Dos rurícolas que moravam nas barrancas do Ribeirão Grande 30 anos atrás, em Pinhalão, restam hoje cinco por cento, estima o ex-prefeito Aquiles Vanzelli, atribuindo o panorama à cheia mais recente do próprio curso d'água: o nível subiu tanto que inviabilizou a permanência, expulsando-os.

O ribeirão ainda está incluído na ação do Ministério Público que acompanha, desde 2006, adequações ao Código Florestal em Tomazina, Pinhalão e Jaboti, o ''triângulo mineiro'' regional, visando à proteção das águas.

Há os que mencionam rio Pinhalão, mas o nome na hidrografia estadual é Ribeirão Grande, por si uma classificação: menor que um rio, maior que um riacho. Sexto afluente na margem esquerda do Rio das Cinzas, nasce em Ibaiti, passa por Japira, Jaboti e Pinhalão, indo atingir Tomazina, onde tem a foz.

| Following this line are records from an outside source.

(** * [Al(H2O)6]3+ hydrolysis visualisation: a shallow embedding

    The development embeds the JavaScript modules of the repository
    (materials.js, atoms.js, bonds.js, labels.js, interaction.js, main.js,
    stages.js) and proves properties of them.

    Conventions of the embedding.
    - A JavaScript number is a real number ([R]): arithmetic is exact.
      Integers that the code only counts or compares (ids, hex colours,
      stage indices) are [nat] or [Z].
    - A three.js object is a node of a tree ([Object3D]); its identity is
      the [id] that three.js itself draws from a global counter at
      construction.  A JavaScript reference to an object is that id, and
      is dereferenced in the tree that currently holds the object.
    - A function that mutates or may throw is a computation in the monad
      [M S], state passing with exceptions that keep the state reached
      when they are thrown.
    - Operations of three.js, GSAP and the DOM the repository calls are
      written out after the libraries' documented behaviour. *)

From Stdlib Require Import Reals Lra Lia List String Ascii ZArith Bool.
From Stdlib Require Import DecimalString DecimalPos Permutation.
Import ListNotations.
(** The Hugging Face hub, torch and the console, as the constructor uses
    them. *)
Record Hub : Type := {
  blip_processor : Type;
  blip_model : Type;
  (** [torch.cuda.is_available()] *)
  cuda_is_available : bool;
  (** [BlipProcessor.from_pretrained(name, local_files_only=False)] *)
  BlipProcessor_from_pretrained : str -> result blip_processor;
  (** [BlipForConditionalGeneration.from_pretrained(name,
      local_files_only=False, use_safetensors=True)] *)
  BlipForConditionalGeneration_from_pretrained : str -> result blip_model;
  (** [model.to(device)] *)
  model_to : blip_model -> str -> result unit;
  (** [model.eval()] *)
  model_eval : blip_model -> result unit;
  (** [traceback.format_exc()] while [e] is being handled *)
  format_exc : exn -> str;
  (** [print(line)]: the line is written to [sys.stdout], which raises when
      the stream cannot encode the line or cannot be written to. *)
  console_write : str -> result unit
}.

(** What the constructor asks of the hub and of torch, in order. *)
Inductive request : Type :=
| LoadProcessor (model_name : str)
| LoadModel (model_name : str)
| MoveTo (device : str)
| SetEval.

Section Constructor.

Variable H : Hub.

(** The attributes of an [ImageCaptioner]. *)
Record captioner : Type := mkCaptioner {
  model_name : str;
  device : str;
  model : option (blip_model H);
  processor : option (blip_processor H)
}.

(** The object under construction, the lines handed to [print] and the
    requests made. *)
Record loading : Type := mkLoading {
  this : captioner;
  stdout : list str;
  requests : list request
}.

(** [print(line)]: the line is recorded, then the outcome of writing it is
    the block's. *)
Definition print (line : str) : M loading unit :=
  modify (fun s => mkLoading (this s) (stdout s ++ [line]) (requests s)) ;;;
  lift (console_write H line).

Definition ask {A : Type} (r : request) (outcome : result A) : M loading A :=
  modify (fun s => mkLoading (this s) (stdout s) (requests s ++ [r])) ;;;
  lift outcome.

Definition set_processor (p : blip_processor H) : M loading unit :=
  modify (fun s =>
            mkLoading (mkCaptioner (model_name (this s)) (device (this s))
                                   (model (this s)) (Some p))
                      (stdout s) (requests s)).

Definition set_model (m : blip_model H) : M loading unit :=
  modify (fun s =>
            mkLoading (mkCaptioner (model_name (this s)) (device (this s))
                                   (Some m) (processor (this s)))
                      (stdout s) (requests s)).

Definition check_mark : str := [10003]%N.

(** ["=" * 60] *)
Definition rule : str := repeat 61%N 60.

Definition RuntimeError (message : str) : exn :=
  mkExn (lit "RuntimeError") message.

(** The [try] block of [_load_model]. *)
Definition _load_model_body : M loading unit :=
  s <- get ;;
  print (lit "Loading model: " ++ model_name (this s)) ;;;
  print (lit "Using device: " ++ device (this s)) ;;;
  print (lit "Loading processor...") ;;;
  p <- ask (LoadProcessor (model_name (this s)))
           (BlipProcessor_from_pretrained H (model_name (this s))) ;;
  set_processor p ;;;
  print (check_mark ++ lit " Processor loaded") ;;;
  print (lit "Loading model into memory...") ;;;
  m <- ask (LoadModel (model_name (this s)))
           (BlipForConditionalGeneration_from_pretrained H (model_name (this s))) ;;
  set_model m ;;;
  print (check_mark ++ lit " Model loaded into memory") ;;;
  print (lit "Moving model to " ++ device (this s) ++ lit "...") ;;;
  ask (MoveTo (device (this s))) (model_to H m (device (this s))) ;;;
  ask SetEval (model_eval H m) ;;;
  print rule ;;;
  print (check_mark ++ lit " MODEL READY!") ;;;
  print rule.

Definition _load_model : M loading unit :=
  try_except
    _load_model_body
    (fun e =>
       let error_details := format_exc H e in
       print (lit "ERROR DETAILS:" ++ nl ++ error_details) ;;;
       raise (RuntimeError
                (lit "Failed to load model: " ++ exn_str e ++ nl ++ nl ++
                 lit "Full traceback:" ++ nl ++ error_details))).

Definition default_model_name : str :=
  lit "Salesforce/blip-image-captioning-base".

(** [ImageCaptioner(model_name)], run after the lines [out] were
    printed: the new object when the constructor returns, the exception
    when it raises, and in both cases the lines handed to [print] and the
    requests made. *)
Definition __init__ (name : str) (out : list str)
  : result captioner * list str * list request :=
  let fresh :=
    mkCaptioner name
                (if cuda_is_available H then lit "cuda" else lit "cpu")
                None None in
  match _load_model (mkLoading fresh out []) with
  | (Ok _, s) => (Ok (this s), stdout s, requests s)
  | (Raise e, s) => (Raise e, stdout s, requests s)
  end.

End Constructor.

Arguments model_name {H} c.
Arguments device {H} c.
Arguments model {H} c.
Arguments processor {H} c.

End Loading.

(* ===================================================================== *)
(** ** main.py *)
(* ===================================================================== *)

Module App.

Import ImageCaptioner.

(** [tk.NORMAL] and [tk.DISABLED] *)
Inductive widget_state : Type := NORMAL | DISABLED.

''Retomamos esse trabalho de recuperação e preservação, de evitar que se degrade hoje'', informa o promotor de Justiça da comarca de Tomazina, Anderson Osório Resende, relacionando, pelo menos, 150 proprietários chamados em inquérito civil e que aderiram ao termo de ajuste de conduta (TAC).

''Há dez anos era tenebroso, tinha criação de porcos às margens das águas'', segundo Resende. ''Hoje está bem razoável'', refere-se a Tomazina principalmente.